▸ **Your instructions**:
Nothing outside the range below should be printed. Output exactly the lines from the line with "assert (Hb2 : dir_bytes" to the line with "(λ t, sectors_length", both included.

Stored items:
+ + + + + + +
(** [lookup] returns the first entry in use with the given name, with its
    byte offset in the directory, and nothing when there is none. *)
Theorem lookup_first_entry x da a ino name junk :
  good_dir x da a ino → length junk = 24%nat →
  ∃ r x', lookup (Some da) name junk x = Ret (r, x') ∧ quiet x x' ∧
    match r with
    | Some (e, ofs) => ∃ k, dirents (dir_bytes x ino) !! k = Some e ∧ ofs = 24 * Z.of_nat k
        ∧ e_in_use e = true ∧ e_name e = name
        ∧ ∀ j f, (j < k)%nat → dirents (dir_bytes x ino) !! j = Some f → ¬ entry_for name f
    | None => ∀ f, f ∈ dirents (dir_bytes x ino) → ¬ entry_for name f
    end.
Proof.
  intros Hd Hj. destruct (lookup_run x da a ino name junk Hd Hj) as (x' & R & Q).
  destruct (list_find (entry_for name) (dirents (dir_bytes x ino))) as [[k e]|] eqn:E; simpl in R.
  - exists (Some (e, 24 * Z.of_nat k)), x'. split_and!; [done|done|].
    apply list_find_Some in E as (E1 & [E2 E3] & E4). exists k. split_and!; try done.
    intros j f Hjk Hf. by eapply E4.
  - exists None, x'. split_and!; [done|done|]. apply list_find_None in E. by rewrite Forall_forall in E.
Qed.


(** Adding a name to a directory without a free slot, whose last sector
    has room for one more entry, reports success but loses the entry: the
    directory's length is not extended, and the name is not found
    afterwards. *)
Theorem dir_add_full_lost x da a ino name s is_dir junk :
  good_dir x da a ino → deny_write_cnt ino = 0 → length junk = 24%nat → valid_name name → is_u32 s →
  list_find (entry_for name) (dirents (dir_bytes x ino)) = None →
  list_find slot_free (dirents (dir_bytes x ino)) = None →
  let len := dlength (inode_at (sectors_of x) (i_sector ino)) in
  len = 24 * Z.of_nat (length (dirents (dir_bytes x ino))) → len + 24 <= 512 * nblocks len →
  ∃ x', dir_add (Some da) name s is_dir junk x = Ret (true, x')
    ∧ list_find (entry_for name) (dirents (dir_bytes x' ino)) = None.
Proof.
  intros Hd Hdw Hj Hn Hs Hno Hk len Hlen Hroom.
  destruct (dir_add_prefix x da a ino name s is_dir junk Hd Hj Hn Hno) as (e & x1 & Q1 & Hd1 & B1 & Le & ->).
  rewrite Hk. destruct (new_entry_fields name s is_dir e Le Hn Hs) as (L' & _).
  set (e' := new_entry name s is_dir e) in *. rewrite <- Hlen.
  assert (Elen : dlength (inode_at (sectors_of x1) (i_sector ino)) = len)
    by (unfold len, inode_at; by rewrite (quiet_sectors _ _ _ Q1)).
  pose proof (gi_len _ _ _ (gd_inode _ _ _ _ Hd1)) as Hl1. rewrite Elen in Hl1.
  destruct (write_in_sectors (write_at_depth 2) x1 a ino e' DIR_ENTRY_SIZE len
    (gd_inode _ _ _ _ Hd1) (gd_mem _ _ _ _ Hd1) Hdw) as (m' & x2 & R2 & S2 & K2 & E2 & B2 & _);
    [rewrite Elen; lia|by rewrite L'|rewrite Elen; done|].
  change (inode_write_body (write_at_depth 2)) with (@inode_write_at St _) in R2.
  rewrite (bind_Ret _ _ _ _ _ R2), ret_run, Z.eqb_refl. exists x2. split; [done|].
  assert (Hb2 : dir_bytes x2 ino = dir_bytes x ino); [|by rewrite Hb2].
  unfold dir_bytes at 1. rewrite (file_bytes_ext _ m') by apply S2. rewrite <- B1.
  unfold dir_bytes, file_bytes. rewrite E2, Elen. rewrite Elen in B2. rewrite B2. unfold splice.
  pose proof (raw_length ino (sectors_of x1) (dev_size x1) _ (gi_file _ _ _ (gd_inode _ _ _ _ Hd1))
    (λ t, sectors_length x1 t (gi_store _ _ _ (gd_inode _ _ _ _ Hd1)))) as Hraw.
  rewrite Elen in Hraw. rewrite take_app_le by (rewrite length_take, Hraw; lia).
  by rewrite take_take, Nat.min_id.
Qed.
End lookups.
+ + + + + + +
▸ **Exercise result**:
  assert (Hb2 : dir_bytes x2 ino = dir_bytes x ino); [|by rewrite Hb2].
  unfold dir_bytes at 1. rewrite (file_bytes_ext _ m') by apply S2. rewrite <- B1.
  unfold dir_bytes, file_bytes. rewrite E2, Elen. rewrite Elen in B2. rewrite B2. unfold splice.
  pose proof (raw_length ino (sectors_of x1) (dev_size x1) _ (gi_file _ _ _ (gd_inode _ _ _ _ Hd1))
    (λ t, sectors_length x1 t (gi_store _ _ _ (gd_inode _ _ _ _ Hd1)))) as Hraw.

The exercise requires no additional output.